With the collapse of the Soviet Union and the end of the cold war, the US’ main security threat comes from unconventional armies that can pack a disproportionate punch to their size. Not since America’s interventions in central America in the 1970s and 80s — an attempt to prevent communism taking hold in their back yard, has the US thrown all caution to the wind like it has in its war against terror.

Which brings us around to Obama’s choice of countries to visit during this trip.

Kenya was an obvious choice. His father was Kenyan, Obama hadn’t visited since 1987 and it would be nice to visit as POTUS (President of the US).
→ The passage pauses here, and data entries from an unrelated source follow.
(** * HexDmp: the argument-parsing library (src/args.c)

    A shallow embedding of the library's containers (Vec, Map), its option
    slots, the argument stream and the recursive parser, followed by the
    properties the specification states about them.

    Conventions of the embedding.
    - C [int] and [size_t] values are [Z]; the 32-bit hash is a [Z] reduced
      modulo 2^32 after every multiplication.  Counters and capacities are
      not reduced: signed overflow is undefined in C and is out of reach
      below 2^29 stored entries.
    - A C string is a [string]; [argv] strings hold no NUL character.
    - A heap object reached through a pointer is addressed by its index in
      the Vec that owns it: an [Option] by its index in [option_vec], a child
      parser by its index in [command_vec].  The maps store these indices
      where the C code stores the pointers.
    - [malloc] never fails.
    - [exit] and undefined behaviour are outcomes of a computation, see
      [Outcome]. *)

From Stdlib Require Import ZArith String Ascii Bool Lia.
From Stdlib Require Import Floats.PrimFloat.
From stdpp Require Import base tactics option list strings.

Local Open Scope string_scope.
Local Open Scope list_scope.
Local Open Scope Z_scope.

(** ** Utility functions *)

(** The value of a [char] read as [uint8_t]. *)
Definition byte_of (c : ascii) : Z := Z.of_N (N_of_ascii c).

Definition u32 (z : Z) : Z := z mod 2 ^ 32.

(** [str_hash]: FNV-1a over the bytes of the string. *)
Fixpoint str_hash_from (hash : Z) (s : string) : Z :=
  match s with
  | EmptyString => hash
  | String c s' => str_hash_from (u32 (Z.lxor hash (byte_of c) * 16777619)) s'
  end.
Lemma consistent_update (m : @manager S) n d ms now :
  consistent m -> consistent (snd (update_collection m n d ms now)).
Proof.
  intros Hm. unfold update_collection.
  destruct (dict_get n (_meta m)) as [meta|] eqn:Eg; [|exact Hm].
  cbn [snd]. apply consistent_saved.
  destruct Hm as (Hk & Hnd & Hid). split; [|split]; cbn [_stores _meta].
  - rewrite Hk. unfold dict_keys. clear -Eg.
    induction (_meta m) as [|[k v] l IH]; [discriminate|]. cbn in *.
    destruct (String.eqb_spec n k) as [->|Hne]; [done|].
    cbn. by rewrite <- IH.
  - by apply FusionProofs.NoDup_dict_keys_set.
  - intros n0 meta0 Hin.
    apply FusionProofs.in_dict_set_inv in Hin as [[-> ->]|Hin]; [|auto].
    cbn. apply Hid. by apply DictProofs.dict_get_In.
Qed.

Lemma delete_collection_ok (m : @manager S) n p :
  consistent m ->
  forall store, dict_get n (_stores m) = Some store ->
    delete_collection m n p
    = (Ok true,
       _save_registry
         {| _stores := dict_del n (_stores m);
            _meta := dict_del n (_meta m); registry := registry m |},
       Some (store_clear store)).
Proof.
  intros (Hk & _) store Hs. unfold delete_collection. rewrite Hs.
  assert (dict_mem n (_meta m) = true) as ->; [|reflexivity].
  unfold dict_mem.
  destruct (dict_get n (_meta m)) eqn:Eg; [done|].
  apply (dict_keys_get_cong n _ _ Hk) in Eg. congruence.
Qed.

Lemma consistent_delete (m : @manager S) n p :
  consistent m -> consistent (snd (fst (delete_collection m n p))).
Proof.
  intros Hm.
  destruct (dict_get n (_stores m)) as [store|] eqn:Es.
  - rewrite (delete_collection_ok m n p Hm store Es). cbn [fst snd].
    apply consistent_saved.
    destruct Hm as (Hk & Hnd & Hid). split; [|split]; cbn [_stores _meta].
    + by apply dict_keys_del_cong.
    + by apply TableProofs.NoDup_dict_keys_del.
    + intros n0 meta0 Hin. apply Hid. by eapply in_dict_del.
  - unfold delete_collection. by rewrite Es.
Qed.

Lemma consistent_load_entry (m : @manager S) entry now1 now2 :
  consistent m -> consistent (load_entry m entry now1 now2).
Proof.
  intros Hm. unfold load_entry.
  destruct (_create_store _ _ _); [|exact Hm].
  by apply consistent_set.
Qed.

Lemma consistent_load (m : @manager S) now1 now2 :
  consistent m -> consistent (load_all m now1 now2).
Proof.
  unfold load_all. destruct (registry m) as [entries|]; [|done].
  revert m. induction entries as [|entry rest IH]; intros m Hm; [exact Hm|].
  cbn [fold_left]. apply IH. by apply consistent_load_entry.
Qed.

Lemma reachable_consistent (m : @manager S) :
  reachable max_collections m -> consistent m.
Proof.
  induction 1.
  - split; [done|]. split; [constructor | intros ? ? []].
  - by apply consistent_create.
  - by apply consistent_update.
  - by apply consistent_delete.
  - by apply consistent_load.
Qed.

(** X26.  On a manager reached from a new one by [create_collection],
    [update_collection], [delete_collection] and [load_all], [_stores] and
    [_meta] have the same keys in the same order, each once, and every
    meta is filed under its own name; so a collection exists exactly when
    it has a meta, [list_collections] has one entry per store, and
    [delete_collection] never fails with [KeyError]: on a collection that
    exists it clears the store, removes the name from both dicts and
    returns true, whatever [permanent] is, and on another name it returns
    false and changes nothing. *)
Theorem manager_consistent (m : @manager S) :
  reachable max_collections m ->
  consistent m /\
  (forall n, collection_exists m n = true <-> is_Some (get_meta m n)) /\
  length (list_collections m) = length (_stores m) /\
  (forall n p,
      match get_store m n with
      | Some store =>
          delete_collection m n p
          = (Ok true,
             _save_registry
               {| _stores := dict_del n (_stores m);
                  _meta := dict_del n (_meta m); registry := registry m |},
             Some (store_clear store)) /\
          collection_exists (snd (fst (delete_collection m n p))) n = false
      | None => delete_collection m n p = (Ok false, m, None)
      end).
Proof.
  intros Hreach. pose proof (reachable_consistent m Hreach) as Hm.
  split; [exact Hm|]. split; [|split].
  - intros n. unfold collection_exists, get_meta, dict_mem.
    destruct Hm as (Hk & _).
    pose proof (dict_keys_get_cong n _ _ Hk) as Hc.
    destruct (dict_get n (_stores m)), (dict_get n (_meta m)) eqn:E.
    + split; [by eexists | done].
    + exfalso. destruct Hc as [_ Hc]. by specialize (Hc eq_refl).
    + exfalso. destruct Hc as [Hc _]. by specialize (Hc eq_refl).
    + split; [discriminate | by intros [? ?]].
  - unfold list_collections. rewrite length_map.
    destruct Hm as (Hk & _).
    unfold dict_keys in Hk.
    by rewrite <- (length_map fst (_meta m)), <- (length_map fst (_stores m)),
      Hk.
  - intros n p. unfold get_store.
    destruct (dict_get n (_stores m)) as [store|] eqn:Es.
    + rewrite (delete_collection_ok m n p Hm store Es). split; [done|].
      cbn [fst snd]. unfold collection_exists, _save_registry, dict_mem.
      cbn [_stores]. by rewrite DictProofs.dict_get_del_eq.
    + unfold delete_collection. by rewrite Es.
Qed.

(** X27.  [create_collection] fails, with [ValueError] and the manager as
    it was, exactly when the name exists, [max_collections] is reached or
    the backend is neither "chroma" nor "faiss"; otherwise it returns the
    new store, registers it and a meta with the given fields and the two
    clock readings under the name, leaves every other collection as it
    was, adds one collection without exceeding [max_collections], and
    writes the metas to the registry. *)
Theorem create_collection_outcome (m : @manager S) n b em d ms dim now1 now2 :
  let out := create_collection max_collections m n b em d ms dim now1 now2 in
  (forall e, fst out = Raise e -> e = ValueError /\ snd out = m) /\
  ((exists store, fst out = Ok store) <->
   collection_exists m n = false /\
   Z.of_nat (length (_stores m)) < max_collections /\
   (b = "chroma" \/ b = "faiss")) /\
  (forall store,
      fst out = Ok store ->
      get_store (snd out) n = Some store /\
      get_meta (snd out) n
      = Some {| name := n; backend := b; embedding_model := em;
                description := d; metadata_schema := ms;
                created_at := now1; updated_at := now2 |} /\
      (forall n', n' <> n ->
                  get_store (snd out) n' = get_store m n' /\
                  get_meta (snd out) n' = get_meta m n') /\
      Z.of_nat (length (_stores (snd out)))
      = Z.of_nat (length (_stores m)) + 1 /\
      Z.of_nat (length (_stores (snd out))) <= max_collections /\
      registry (snd out) = Some (dict_values (_meta (snd out)))).
Proof.
  cbn zeta. unfold create_collection, collection_exists.
  destruct (dict_mem n (_stores m)) eqn:Hmem.
  { cbn [fst snd]. split; [by intros e [= <-]|].
    split; [|discriminate]. split; [by intros [? ?] | by intros [? _]]. }
  destruct (max_collections <=? Z.of_nat (length (_stores m))) eqn:Hmax.
  { cbn [fst snd]. apply Z.leb_le in Hmax.
    split; [by intros e [= <-]|]. split; [|discriminate].
    split; [by intros [? ?] | intros (_ & ? & _); lia]. }
  apply Z.leb_gt in Hmax.
  unfold _create_store.
  destruct (String.eqb_spec b "chroma") as [->|Hc];
    [|destruct (String.eqb_spec b "faiss") as [->|Hf]].
  3:{ cbn [fst snd]. split; [by intros e [= <-]|]. split; [|discriminate].
      split; [by intros [? ?] | intros (_ & _ & [?|?]); congruence]. }
  all: cbn [fst snd]; split; [discriminate|];
    (split; [split; [intros _; split; [done|]; split; [lia | auto]
                    | intros _; by eexists]|]);
    intros store [= <-]; unfold get_store, get_meta, _save_registry;
    cbn [_stores _meta registry];
    rewrite !DictProofs.dict_get_set_eq;
    (split; [reflexivity|]); (split; [reflexivity|]);
    (split; [intros n' Hne; by rewrite !DictProofs.dict_get_set_ne|]);
    assert (Habs : dict_get n (_stores m) = None)
      by (unfold dict_mem in Hmem; by destruct (dict_get n (_stores m)));
    rewrite (TableProofs.dict_set_absent _ _ _ Habs), length_app;
    cbn [length]; (split; [lia|]); (split; [lia | reflexivity]).
Qed.

End WithBackends.

#[local] Existing Instance ManagerSamples.counted.

Lemma one_collection_reachable :
  reachable 2 ManagerSamples.one_collection.
Proof. unfold ManagerSamples.one_collection. apply reach_create, reach_new. Qed.
Lemma only_tasks_dict k items :
  only_tasks (PDict k items) = forallb (fun kv => only_tasks (snd kv)) items.
Proof.
  simpl. induction items as [|[key v] r IH]; simpl; [reflexivity|].
  now rewrite IH.
Qed.

Lemma only_tasks_flatten struct :
  only_tasks struct = true ->
  Forall (fun x => exists t, x = PTask t /\ only_tasks x = true)
         (flatten struct).
Proof.
  pattern struct.
  apply pyval_task_ind with (Q := fun _ => True); auto;
    try solve [intros; discriminate]; try solve [intros; constructor].
  - intros t _ H. constructor; [|constructor]. now exists t.
  - intros k items IH H. rewrite only_tasks_dict in H. rewrite flatten_dict.
    induction IH as [|kv r Hv _ IHr]; simpl in *; [constructor|].
    apply andb_true_iff in H as [H1 H2]. apply Forall_app. auto.
  - intros k elems IH H. rewrite flatten_seq.
    induction IH as [|v r Hv _ IHr]; simpl in *; [constructor|].
    apply andb_true_iff in H as [H1 H2]. apply Forall_app. auto.
  - intros k elems IH H. rewrite flatten_iter.
    induction IH as [|v r Hv _ IHr]; simpl in *; [constructor|].
    apply andb_true_iff in H as [H1 H2]. apply Forall_app. auto.
Qed.

Lemma flatten_output_loop_total fuel :
  forall queue acc,
    list_sum (map pyval_size queue) <= fuel ->
    Forall (fun x => exists t, x = PTask t /\ only_tasks x = true) queue ->
    exists tasks, flatten_output_loop fuel queue acc = Ok tasks.
Proof.
  induction fuel as [|fuel IH]; intros [|cur rest] acc Hm HF;
    try (now eexists).
  - simpl in Hm. pose proof (pyval_size_pos cur). lia.
  - inversion HF as [|? ? (t & -> & Ht) HF']; subst.
    cbn [flatten_output_loop].
    destruct (flatten (t_output t)) eqn:Ho.
    + apply IH.
      * pose proof (queue_size_step t rest). lia.
      * apply Forall_app. split; [exact HF'|].
        apply only_tasks_flatten. destruct t. exact Ht.
    + apply IH; [|exact HF'].
      simpl in Hm. pose proof (pyval_size_pos (PTask t)). lia.
Qed.



(** X18. A task that has an output is not expanded: [flatten_output]
    returns its flattened output, whatever it requires. *)
Theorem flatten_output_of_task_with_output :
  forall task_,
    flatten (t_output task_) <> [] ->
    flatten_output task_ = Ok (flatten (t_output task_)).
Proof.
  intros task_ H. unfold flatten_output.
  cbn [pyval_size flatten_output_loop].
  destruct (flatten (t_output task_)) as [|o r] eqn:Ho; [congruence|].
  cbn [task_in existsb negb app].
  assert (G : forall fuel acc, flatten_output_loop fuel [] acc = Ok acc)
    by (intros [|fuel] acc; reflexivity).
  rewrite G. cbn [bind flat_map]. now rewrite Ho, app_nil_r.
Qed.

Lemma flatten_output_of_task_with_output_witness :
  flatten (t_output Example.task_a) <> []
  /\ flatten_output Example.task_a = Ok (flatten (t_output Example.task_a)).
Proof.
  assert (H : flatten (t_output Example.task_a) <> []) by discriminate.
  split; [exact H|].
  exact (flatten_output_of_task_with_output Example.task_a H).
Defined.

Lemma reaches_snoc root t u :
  reaches root t ->
  flatten (t_output t) = [] ->
  In (PTask u) (flatten (t_requires t)) ->
  reaches root u.
Proof.
  induction 1 as [t|t v t' Ho Hin _ IH]; intros Ho' Hin'.
  - eapply reaches_step; [exact Ho'|exact Hin'|constructor].
  - eapply reaches_step; [exact Ho|exact Hin|]. now apply IH.
Qed.

Lemma recorded_once_snoc tasks t :
  recorded_once tasks -> task_in t tasks = false ->
  recorded_once (tasks ++ [t]).
Proof.
  intros Hr Ht before x after E.
  destruct after as [|y after'].
  - apply app_inj_tail in E as [-> ->]. exact Ht.
  - apply (Hr before x (removelast (y :: after'))).
    assert (E' : removelast (tasks ++ [t])
                 = removelast (before ++ x :: y :: after'))
      by now rewrite E.
    rewrite removelast_last in E'. rewrite E'.
    rewrite removelast_app by discriminate.
    change (x :: y :: after') with ([x] ++ y :: after').
    rewrite (removelast_app [x]) by discriminate. reflexivity.
Qed.
(** The three maps the constructor fills from the declaration lists. *)
Definition typeNameToDef (d : ScopedObjectContextDef) : list (string * TypeDef) :=
  fold_left (fun m def => map_set m (typeName def) def) (typeDefs d) [].
Definition protocolNameToDef (d : ScopedObjectContextDef) : list (string * ProviderDef) :=
  fold_left (fun m def => map_set m (providerProtocol def) def) (providerDefs d) [].
Definition objectNameToDef (d : ScopedObjectContextDef) : list (string * NamedObjectDef) :=
  fold_left (fun m def => map_set m (name def) def) (namedObjectDefs d) [].

(** [getTypeDef(typeName, maxDepth)]. *)
Fixpoint getTypeDef (d : ScopedObjectContextDef) (tn : jvalue) (maxDepth : Z) : option TypeDef :=
  match map_get_any (typeNameToDef d) tn with
  | Some def => Some def
  | None =>
      if 0 <? maxDepth then
        match d with
        | mkScopedObjectContextDef (Some p) _ _ _ => getTypeDef p tn (maxDepth - 1)
        | _ => None
        end
      else None
  end.

(** [getProviderDef(protocolName, maxDepth)]. *)
Fixpoint getProviderDef (d : ScopedObjectContextDef) (pn : string) (maxDepth : Z) : option ProviderDef :=
  match map_get (protocolNameToDef d) pn with
  | Some def => Some def
  | None =>
      if 0 <? maxDepth then
        match d with
        | mkScopedObjectContextDef (Some p) _ _ _ => getProviderDef p pn (maxDepth - 1)
        | _ => None
        end
      else None
  end.

(** [getNamedObjectDef(name, maxDepth)]. *)
Fixpoint getNamedObjectDef (d : ScopedObjectContextDef) (n : string) (maxDepth : Z) : option NamedObjectDef :=
  match map_get (objectNameToDef d) n with
  | Some def => Some def
  | None =>
      if 0 <? maxDepth then
        match d with
        | mkScopedObjectContextDef (Some p) _ _ _ => getNamedObjectDef p n (maxDepth - 1)
        | _ => None
        end
      else None
  end.

(** The default argument [maxDepth: number = 32]. *)
Definition defaultMaxDepth : Z := 32.

(** *** Dependency analysis *)

(** [ScopedObjectContextDef.analyzeDirectDependencies(dep, jsValue)].
    [typeof null === 'object'], so [null] takes the object branch, where
    reading [jsValue['_type']] throws a [TypeError].  An array has no
    [_type]; its own property names are its indices followed by [length],
    a number, which adds nothing. *)
Fixpoint analyzeDirectDependencies (dep : ObjectContextDependency) (v : jvalue)
  : result ObjectContextDependency :=
  match v with
  | JStr _ =>
      match Uri_tryParse v with
      | Some u => Ok (setProtocolDependency dep (protocol u))
      | None => Ok dep
      end
  | JNull => Throw TypeError
  | JArr l =>
      let fix elems (dep : ObjectContextDependency) (l : list jvalue) :=
        match l with
        | [] => Ok dep
        | x :: rest =>
            match analyzeDirectDependencies dep x with
            | Ok dep' => elems dep' rest
            | Throw e => Throw e
            end
        end in
      elems dep l
  | JObj fs =>
      let dep0 :=
        match prop_get fs "_type" with
        | Some t => if is_nullish t then dep else setTypeDependency dep t
        | None => dep
        end in
      let fix props (dep : ObjectContextDependency) (fs : list (string * jvalue)) :=
        match fs with
        | [] => Ok dep
        | (_, x) :: rest =>
            match analyzeDirectDependencies dep x with
            | Ok dep' => props dep' rest
            | Throw e => Throw e
            end
        end in
      props dep0 fs
  | _ => Ok dep
  end.

(** The [forEach] of the type check: the first type dependency that
    [getTypeDef] does not find raises. *)
Fixpoint checkTypeDeps (self : ScopedObjectContextDef) (defName : string) (ts : list jvalue)
  : result unit :=
  match ts with
  | [] => Ok tt
  | t :: rest =>
      match getTypeDef self t defaultMaxDepth with
      | None => Throw (Error ("Unrecoginized type '" +++ js_to_string t
                              +++ "' found in named object '" +++ defName +++ "'."))
      | Some _ => checkTypeDeps self defName rest
      end
  end.

Fixpoint checkProtocolDeps (self : ScopedObjectContextDef) (defName : string) (ps : list string)
  : result unit :=
  match ps with
  | [] => Ok tt
  | p :: rest =>
      match getProviderDef self p defaultMaxDepth with
      | None => Throw (Error ("Unrecongized URI protocol '" +++ p
                              +++ "' found in named object '" +++ defName +++ "'."))
      | Some _ => checkProtocolDeps self defName rest
      end
  end.
(** X10. A response body that lacks one of the three fields makes [init]
    raise the [KeyError] of the first missing field, untranslated; the
    fields read before it are already written into the configuration and
    the others keep their previous values. *)
Theorem init_missing_field (r : Response) (data : verify_body) (api_key : string) (w : World) :
  key_format_ok api_key = true ->
  (400 <=? status_code r) && (status_code r <? 600) = false ->
  json_body r = Some data ->
  (body_project_id data = None ->
     init (Responded r) api_key w = (Raise (KeyError "project_id"), verify_sent api_key w))
  /\ (forall p,
        body_project_id data = Some p -> body_monthly_budget data = None ->
        exists w',
          init (Responded r) api_key w = (Raise (KeyError "monthly_budget"), w')
          /\ project_id (config w') = Some p
          /\ monthly_budget (config w') = monthly_budget (config w)
          /\ current_usage (config w') = current_usage (config w))
  /\ (forall p b,
        body_project_id data = Some p -> body_monthly_budget data = Some b ->
        body_current_usage data = None ->
        exists w',
          init (Responded r) api_key w = (Raise (KeyError "current_usage"), w')
          /\ project_id (config w') = Some p
          /\ monthly_budget (config w') = b
          /\ current_usage (config w') = current_usage (config w)).
Proof.
  intros Hkey Hstatus Hbody.
  rewrite init_verify by assumption. rewrite Hstatus, Hbody.
  split; [|split].
  - intros ->. reflexivity.
  - intros p -> ->. eexists. split; [reflexivity|]. repeat split.
  - intros p b -> -> ->. eexists. split; [reflexivity|]. repeat split.
Qed.
(** The values a JSON text stands for: every dictionary, at any depth,
    has string keys, each once. *)
Fixpoint json_native (v : pyval) : bool :=
  match v with
  | PList l => forallb json_native l
  | PDict d =>
      distinct_keys d
      && forallb (fun kv =>
                    match fst kv with
                    | KStr _ => json_native (snd kv)
                    | KInt _ => false
                    end) d
  | _ => true
  end.

(** Whether a value is a dictionary. *)
Definition is_mapping (v : pyval) : bool :=
  match v with
  | PDict _ => true
  | _ => false
  end.

(** [v[name]] for a dictionary [v] with the key [name]. *)
Definition py_item (v : pyval) (name : string) : option pyval :=
  match v with
  | PDict d => dict_get (KStr name) d
  | _ => None
  end.

(** [str(n)] for an integer. *)
Definition str_int (z : Z) : string := NilZero.string_of_int (Z.to_int z).

(** [str(x)] for an optional integer, as an f-string formats [conn.pid]. *)
Definition str_opt_int (o : option Z) : string :=
  match o with
  | Some z => str_int z
  | None => "None"
  end.

Definition py_opt_int (o : option Z) : pyval :=
  match o with
  | Some z => PInt z
  | None => PNone
  end.

(* ================================================================= *)
(** ** Exceptions, the world and the monad *)

(** The subclasses of [Exception] the program can meet. *)
Inductive error : Type :=
| FileNotFoundError
| PermissionError
| IsADirectoryError
| JSONDecodeError
| NoSuchProcess
| AccessDenied
| TypeError
| AttributeError
| ValueError
| OverflowError
| OtherError (what : string).

(** What can be raised: an [Exception], or the interrupt of the operator,
    which [except Exception] does not catch. *)
Inductive exn : Type :=
| Exception (e : error)
| KeyboardInterrupt.

Inductive result (E A : Type) : Type :=
| Ok (a : A)
| Raise (e : E).
Arguments Ok {E A} a.
Arguments Raise {E A} e.

(** *** Files *)

Inductive node : Type :=
| File (content : string) (readable writable : bool)
| Directory
| Orphan.  (* a path under a missing directory: absent, and not creatable *)

Definition fsys : Type := list (string * node).

Fixpoint fs_lookup (p : string) (fs : fsys) : option node :=
  match fs with
  | [] => None
  | (q, n) :: rest => if String.eqb p q then Some n else fs_lookup p rest
  end.

Fixpoint fs_store (p : string) (n : node) (fs : fsys) : fsys :=
  match fs with
  | [] => [(p, n)]
  | (q, m) :: rest =>
      if String.eqb p q then (q, n) :: rest else (q, m) :: fs_store p n rest
  end.
(** C8.  Nothing is remembered between requests: handling the same
    matching batch twice runs the remediation command twice, and both
    runs answer 200 "Recovery triggered". *)
Theorem repeated_batch_repeats_remediation shell data alerts tr :
  batch_of data alerts →
  Forall (λ a, well_formed a = true) alerts →
  Exists (λ a, matches a = true) alerts →
  let once := alert_receiver shell (World (Ret data) tr) in
  let twice := alert_receiver shell once.2 in
  once.1 = Ret ("Recovery triggered", 200) ∧
  request_json once.2 = Ret data ∧
  executor_calls (trace once.2) = S (executor_calls tr) ∧
  twice.1 = Ret ("Recovery triggered", 200) ∧
  executor_calls (trace twice.2) = S (S (executor_calls tr)).
Proof.
  intros Hb Hwf Hm.
  assert (∀ tr0, alert_receiver shell (World (Ret data) tr0) =
    (Ret recovery_triggered, World (Ret data) (remediated shell (received tr0)))) as Hrun.
  { intros tr0. change (alert_receiver shell (World (Ret data) tr0)) with (handle shell data tr0).
    by rewrite (handle_batch _ _ _ _ Hb), (scan_match _ Hwf Hm). }
  cbn zeta. rewrite Hrun. cbn [fst snd request_json trace]. rewrite Hrun.
  cbn [fst snd trace].
  by repeat (rewrite executor_calls_remediated || rewrite executor_calls_received).
Qed.

(** C9, on the code.  When an entry without a "labels" key, or one that is
    not a mapping, comes before any matching alert, the handler raises
    instead of answering, and runs no remediation.  The exception is that
    of the first entry of the list that is not an object with a mapping
    under "labels", which is the entry in question or one before it:
    [KeyError] if that entry is an object without "labels", [TypeError] if
    it is not an object, [AttributeError] if its "labels" is not a
    mapping. *)
Theorem malformed_entry_raises shell data pre bad post tr :
  batch_of data (pre ++ bad :: post) →
  Forall (λ a, matches a = false) pre →
  lacks_labels bad = true →
  ∃ before x after e,
    pre ++ bad :: post = before ++ x :: after ∧
    (length before ≤ length pre)%nat ∧
    Forall (λ a, well_formed a = true) before ∧
    well_formed x = false ∧
    handle shell data tr = (Raise e, World (Ret data) (received tr)) ∧
    executor_calls (trace (handle shell data tr).2) = executor_calls tr ∧
    ((∃ fields, x = JObj fields ∧ fields !! "labels" = None) →
     e = KeyError "labels") ∧
    ((∀ fields, x ≠ JObj fields) → e = TypeError) ∧
    ((∃ fields v, x = JObj fields ∧ fields !! "labels" = Some v) →
     e = AttributeError "get").
Proof.
  intros Hb Hpre Hbad.
  destruct (scan_first_ill_formed pre bad post Hpre Hbad)
    as (before & x & after & e & Heq & Hlen & Hwf & Hx & Hscan & Hi).
  exists before, x, after, e.
  rewrite (handle_batch _ _ _ _ Hb), Hscan.
  split_and!; [done..|apply executor_calls_received| | |].
  - intros (fields & -> & Hlk). revert Hi. unfold inspect. cbn.
    rewrite Hlk. congruence.
  - intros Hno. revert Hi. unfold inspect.
    destruct x as [| | | | | |fields]; cbn; [congruence..|].
    by destruct (Hno fields).
  - intros (fields & v & -> & Hlk). revert Hi Hx.
    unfold inspect, well_formed, alert_labels. cbn. rewrite Hlk.
    destruct v; cbn; congruence.
Qed.

(** ** The claims at sample requests *)

(** Two NginxDown alerts after a DiskFull one: the second entry triggers,
    the third is not looked at. *)
Lemma first_match_wins_witness :
  ∃ pre hit post,
    [alert_named "DiskFull"; alert_named "NginxDown"; alert_named "NginxDown"] =
      pre ++ hit :: post ∧
    Forall (λ a, matches a = false) pre ∧ matches hit = true ∧
    ∀ data' post',
      batch_of data' (pre ++ hit :: post') →
      handle failing_shell data' [] =
        (Ret ("Recovery triggered", 200),
         World (Ret data') (remediated failing_shell (received []))) ∧
      executor_calls (trace (handle failing_shell data' []).2) = 1%nat.
Proof.
  apply (first_match_wins failing_shell
           (batch [alert_named "DiskFull"; alert_named "NginxDown";
                   alert_named "NginxDown"])).
  - apply batch_of_batch.
  - all_entries.
  - vm_compute. lia.
Defined.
Romanticism aside, Kenya is at the frontline of the war against terror with its involvement against Al Shabaab in Somalia and their history of horrific terror attacks – in 1998 and again in 2013, as well as numerous other smaller but no less significant attacks, along the coast and on its north eastern frontier.

During the planning of the trip there might have been concerns about the sticky issue of Uhuru and his deputy William Ruto being before the International Criminal Court (ICC) for crimes against humanity during the post-election violence in 2007. The ICC dropping the case against Uhuru earlier this year must have caused a sigh of relief at the US State department.

We shouldn’t forget too that a senior US official had urged Kenyans not to vote Uhuru in 2012 because of the ICC case hanging over his head.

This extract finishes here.